Quelle est leur différence avec le rock ? À mon sens, c'est l'importance de la structure. Justice sont doués pour inventer des bonnes formules, des bons refrains (D.A.N.C.E.). Quand il s'agit de développer, de monter en puissance, de faire grimper les guitares jusqu'à l'apothéose, ce qu'on appelle le point d'orgue, c'est plus difficile, il faut savoir prendre son temps. Mais les morceaux d'Audio, Video Disco, ne tournent qu'autour des quatre minutes.
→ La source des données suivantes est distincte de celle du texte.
Definition read_bytes : Rd (list Z) := read_u32 ≫= fun len => take len.
Definition read_str : Rd (list Z) :=
  read_bytes ≫= fun bs => if utf8_valid bs then mret bs else sm_fail InvalidUtf8.
Definition read_seq_len : Rd Z := read_u32.
Definition read_identity : Rd (list Z) := take 32.
Definition read_connection_id : Rd Z := read_unsigned 16.
Definition read_entity_id : Rd Z := read_u64.
Definition read_timestamp : Rd Z := read_i64.
Definition read_decimal : Rd (Z * Z) :=
  read_signed 16 ≫= fun unscaled => read_u8 ≫= fun scale => mret (unscaled, scale).
Definition read_enum_tag : Rd Z := read_u8.

(** * Specifications of writers and readers *)

(** [m] succeeds and appends exactly [bs]. *)
Definition writes {E} (m : SM FluxBinWriter E unit) (bs : list Z) : Prop :=
  forall w, m w = (Ok tt, {| buf := buf w ++ bs |}).

(** [m] reads [a] off [bs], wherever [bs] lies in the input, and stops there. *)
Definition reads {E A} (m : SM FluxBinReader E A) (bs : list Z) (a : A) : Prop :=
  forall pre post,
    m {| input := pre ++ bs ++ post; pos := length pre |} =
    (Ok a, {| input := pre ++ bs ++ post; pos := length pre + length bs |}).

(** The offset never passes the end: [remaining] does not underflow. *)
Definition reader_ok (r : FluxBinReader) : Prop := (pos r <= length (input r))%nat.

(** Whatever [m] returns, it keeps the input, only moves forward, stays in
    bounds, and relates the value it returns to the bytes it consumed. *)
Definition consumes {E A} (m : SM FluxBinReader E A) (R : list Z -> A -> Prop) : Prop :=
  forall r res r', reader_ok r -> m r = (res, r') ->
    input r' = input r /\ reader_ok r' /\ (pos r <= pos r')%nat /\
    forall a, res = Ok a ->
      exists bs, drop (pos r) (input r) = bs ++ drop (pos r') (input r') /\
        pos r' = (pos r + length bs)%nat /\ R bs a.

Section spec_lemmas.
Context {E : Type}.

Lemma writes_extend bs : writes (@extend E bs) bs.
Proof. done. Qed.

Lemma writes_bind (m1 : SM FluxBinWriter E unit) (f : unit -> SM FluxBinWriter E unit) b1 b2 :
  writes m1 b1 -> writes (f tt) b2 -> writes (m1 ≫= f) (b1 ++ b2).
Proof.
  intros H1 H2 w. unfold mbind, sm_bind. rewrite H1, H2. simpl. by rewrite app_assoc.
Qed.

Lemma writes_unique (m : SM FluxBinWriter E unit) b1 b2 : writes m b1 -> writes m b2 -> b1 = b2.
Proof. intros H1 H2. specialize (H1 writer_new). rewrite H2 in H1. by simplify_eq/=. Qed.

Lemma reads_ret {A} (a : A) : reads (mret a : SM FluxBinReader E A) [] a.
Proof. intros pre post. unfold mret, sm_ret. by rewrite Nat.add_0_r. Qed.

Lemma reads_bind {A B} (m : SM FluxBinReader E A) (f : A -> SM FluxBinReader E B) b1 b2 a b :
  reads m b1 a -> reads (f a) b2 b -> reads (m ≫= f) (b1 ++ b2) b.
Proof.
  intros H1 H2 pre post. unfold mbind, sm_bind.
  rewrite <- app_assoc, (H1 pre (b2 ++ post)).
  specialize (H2 (pre ++ b1) post).
  rewrite <- app_assoc, length_app in H2. rewrite H2. by rewrite length_app, Nat.add_assoc.
Qed.

Lemma reads_bind_ret {A B} (m : SM FluxBinReader E A) (f : A -> SM FluxBinReader E B) bs a b :
  reads m bs a -> f a = mret b -> reads (m ≫= f) bs b.
Proof.
  intros H1 H2. rewrite <- (app_nil_r bs). eapply reads_bind; [done|].
  rewrite H2. apply reads_ret.
Qed.

Lemma consumes_ret {A} (a : A) (R : list Z -> A -> Prop) :
  R [] a -> consumes (mret a : SM FluxBinReader E A) R.
Proof.
  intros HR r res r' Hok [= <- <-]. split_and!; auto. intros a' [= <-].
  exists []. split_and!; [done|simpl; lia|done].
Qed.

Lemma consumes_fail {A} (e : E) (R : list Z -> A -> Prop) : consumes (sm_fail e) R.
Proof. intros r res r' Hok [= <- <-]. split_and!; auto. intros ? [=]. Qed.

Lemma consumes_bind {A B} (m : SM FluxBinReader E A) (f : A -> SM FluxBinReader E B)
    (R1 : list Z -> A -> Prop) (R : list Z -> B -> Prop) :
  consumes m R1 ->
  (forall a b1, R1 b1 a -> consumes (f a) (fun b2 b => R (b1 ++ b2) b)) ->
  consumes (m ≫= f) R.
Proof.
  intros H1 H2 r res r' Hok. unfold mbind, sm_bind.
  destruct (m r) as [[a|e] r1] eqn:Em; intros Ef;
    destruct (H1 _ _ _ Hok Em) as (Hi1 & Hok1 & Hp1 & Hr1).
  - destruct (Hr1 a eq_refl) as (b1 & Hb1 & Hpos1 & HR1).
    destruct (H2 a b1 HR1 r1 res r' Hok1 Ef) as (Hi2 & Hok2 & Hp2 & Hr2).
    split_and!; [congruence|done|lia|]. intros b Hb.
    destruct (Hr2 b Hb) as (b2 & Hb2 & Hpos2 & HR2).
    exists (b1 ++ b2). split_and!; [|rewrite length_app; lia|done].
    by rewrite Hb1, Hb2, app_assoc.
  - simplify_eq. split_and!; auto. intros ? [=].
Qed.

Lemma consumes_impl {A} (m : SM FluxBinReader E A) (R R' : list Z -> A -> Prop) :
  consumes m R -> (forall bs a, R bs a -> R' bs a) -> consumes m R'.
Proof.
  intros H1 HR r res r' Hok Em. destruct (H1 _ _ _ Hok Em) as (?&?&?&Hr).
  split_and!; auto. intros a Ha. destruct (Hr a Ha) as (bs&?&?&?). eauto 10.
Qed.

Lemma reads_map_err {E' A} (g : E -> E') (m : SM FluxBinReader E A) bs a :
  reads m bs a -> reads (sm_map_err g m) bs a.
Proof. intros H pre post. unfold sm_map_err. by rewrite H. Qed.

Lemma consumes_map_err {E' A} (g : E -> E') (m : SM FluxBinReader E A) (R : list Z -> A -> Prop) :
  consumes m R -> consumes (sm_map_err g m) R.
Proof.
  intros H r res r' Hok. unfold sm_map_err.
  destruct (m r) as [[a|e] r1] eqn:Em; intros [= <- <-];
    destruct (H _ _ _ Hok Em) as (?&?&?&Hr); split_and!; auto; intros ? [=]; subst; eauto.
Qed.
End spec_lemmas.

(** ** The primitive [take] *)

Lemma reads_take bs n : n = blen bs -> reads (take n) bs bs.
Proof.
  intros -> pre post. unfold take, remaining; simpl.
  rewrite !length_app. unfold blen.
  rewrite (proj2 (Z.ltb_ge _ _)) by lia.
  rewrite Nat2Z.id, drop_app_length, take_app_length. done.
Qed.

Lemma consumes_take n : consumes (take n) (fun bs a => a = bs /\ blen bs = Z.max 0 n).
Proof.
  intros r res r' Hok. unfold take, remaining, reader_ok in *.
  case (Z.ltb_spec (Z.of_nat (length (input r) - pos r)) n); intros Hlt [= <- <-].
  - split_and!; auto. intros ? [=].
  - simpl. split_and!; [done|lia|lia|]. intros a [= <-].
    eexists; split_and!; [|shelve|done|shelve].
    + rewrite <- drop_drop. symmetry. apply take_drop.
    Unshelve.
    * rewrite length_take, length_drop. lia.
    * unfold blen. rewrite length_take, length_drop. lia.
Qed.

(** ** Integers and flags *)

Lemma reads_unsigned n v : u_ok (8 * Z.of_nat n) v -> reads (read_unsigned n) (le_bytes n v) v.
Proof.
  intros H. unfold read_unsigned. eapply reads_bind_ret.
  - apply reads_take. unfold blen. by rewrite length_le_bytes.
  - by rewrite le_val_unsigned.
Qed.

Lemma reads_signed n v :
  (0 < n)%nat -> i_ok (8 * Z.of_nat n) v -> reads (read_signed n) (le_bytes n v) v.
Proof.
  intros Hn H. unfold read_signed. eapply reads_bind_ret.
  - apply reads_take. unfold blen. by rewrite length_le_bytes.
  - by rewrite le_val_signed.
Qed.

(** What a fixed-width read returns is in range, and re-encodes to the bytes
    consumed. *)
Definition int_canon (ok : Z -> Z -> Prop) (n : nat) (bs : list Z) (v : Z) : Prop :=
  bytes_ok bs -> le_bytes n v = bs /\ ok (8 * Z.of_nat n) v.

Lemma consumes_unsigned n : consumes (read_unsigned n) (int_canon u_ok n).
Proof.
  eapply consumes_bind; [apply consumes_take|]. intros a b1 [-> Hlen].
  apply consumes_ret. rewrite app_nil_r. intros Hb.
  unfold blen in Hlen. assert (length b1 = n) as <- by lia. split.
  - by apply le_bytes_le_val.
  - unfold u_ok. rewrite <- pow256. by apply le_val_bound.
Qed.

Lemma consumes_signed n : (0 < n)%nat -> consumes (read_signed n) (int_canon i_ok n).
Proof.
  intros Hn. eapply consumes_bind; [apply consumes_take|]. intros a b1 [-> Hlen].
  apply consumes_ret. rewrite app_nil_r. intros Hb.
  unfold blen in Hlen. assert (length b1 = n) as <- by lia. split.
  - rewrite <- le_bytes_mod, pow256. fold (cast_unsigned (8 * Z.of_nat (length b1))
      (cast_signed (8 * Z.of_nat (length b1)) (le_val b1))).
    rewrite cast_unsigned_signed; [by apply le_bytes_le_val|lia|].
    unfold u_ok. rewrite <- pow256. by apply le_val_bound.
  - apply cast_signed_ok. lia.
Qed.

Lemma reads_flag bad v : reads (read_flag bad) [if v : bool then 1 else 0] v.
Proof.
  unfold read_flag, read_u8. destruct v.
  - eapply reads_bind_ret; [by apply (reads_unsigned 1 1)|done].
  - eapply reads_bind_ret; [by apply (reads_unsigned 1 0)|done].
Qed.

Lemma consumes_flag bad :
  consumes (read_flag bad) (fun bs v => bytes_ok bs -> bs = [if v : bool then 1 else 0]).
Proof.
  eapply consumes_bind; [apply consumes_unsigned|]. intros b b1 Hb.
  destruct (Z.eqb_spec b 0) as [->|]; [|destruct (Z.eqb_spec b 1) as [->|]].
  1,2: apply consumes_ret; rewrite app_nil_r; intros Hok; by destruct (Hb Hok) as [<- _].
  apply consumes_fail.
Qed.

(** ** Length-prefixed data *)

Lemma write_len_prefixed_ok bs : blen bs < 2 ^ 32 ->
  writes (write_len_prefixed bs) (le_bytes 4 (blen bs) ++ bs).
Proof.
  intros Hl w. unfold write_len_prefixed, u32_try_from.
  rewrite (proj2 (Z.leb_le _ _)) by (unfold blen; lia). rewrite (proj2 (Z.ltb_lt _ _)) by done.
  exact (writes_bind (write_u32 (blen bs)) (fun _ => extend bs) _ _
    (writes_extend _) (writes_extend _) w).
Qed.

Lemma write_len_prefixed_overflow bs w : 2 ^ 32 <= blen bs ->
  write_len_prefixed bs w = (Err (LengthOverflow (blen bs)), w).
Proof.
  intros Hl. unfold write_len_prefixed, sm_lift, mbind, sm_bind, u32_try_from.
  by rewrite (proj2 (Z.ltb_ge (blen bs) _)), andb_false_r by done.
Qed.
Où sont les points d'orgue dans cet album ? Il y en a un dans New Lands, qui avorte tout d'un coup à 3:20, inexplicablement. À l'inverse, il y en a un, trop timide, et qui ne fonctionne pas dans Audio, Video, Disco à 3:09, un morceau trop poussif qui se contente de répéter platement son excellent refrain. Dans Canon et Helix, ils fonctionnent. Accidents ?

Audio, Video, Disco est un album de rock bancal. Mais c'est un bon album de musique électronique, malgré l'ombre que lui fait son prédecesseur.

Je recommande donc, dans l'ordre :
Helix, Horsepower, Haimalmattack (triple H non intentionnel), Canon, New Lands, Civilization et Ohio. Le tout s'écoutant beaucoup, beaucoup mieux avec des grosses enceintes et un caisson de basse que sur un casque.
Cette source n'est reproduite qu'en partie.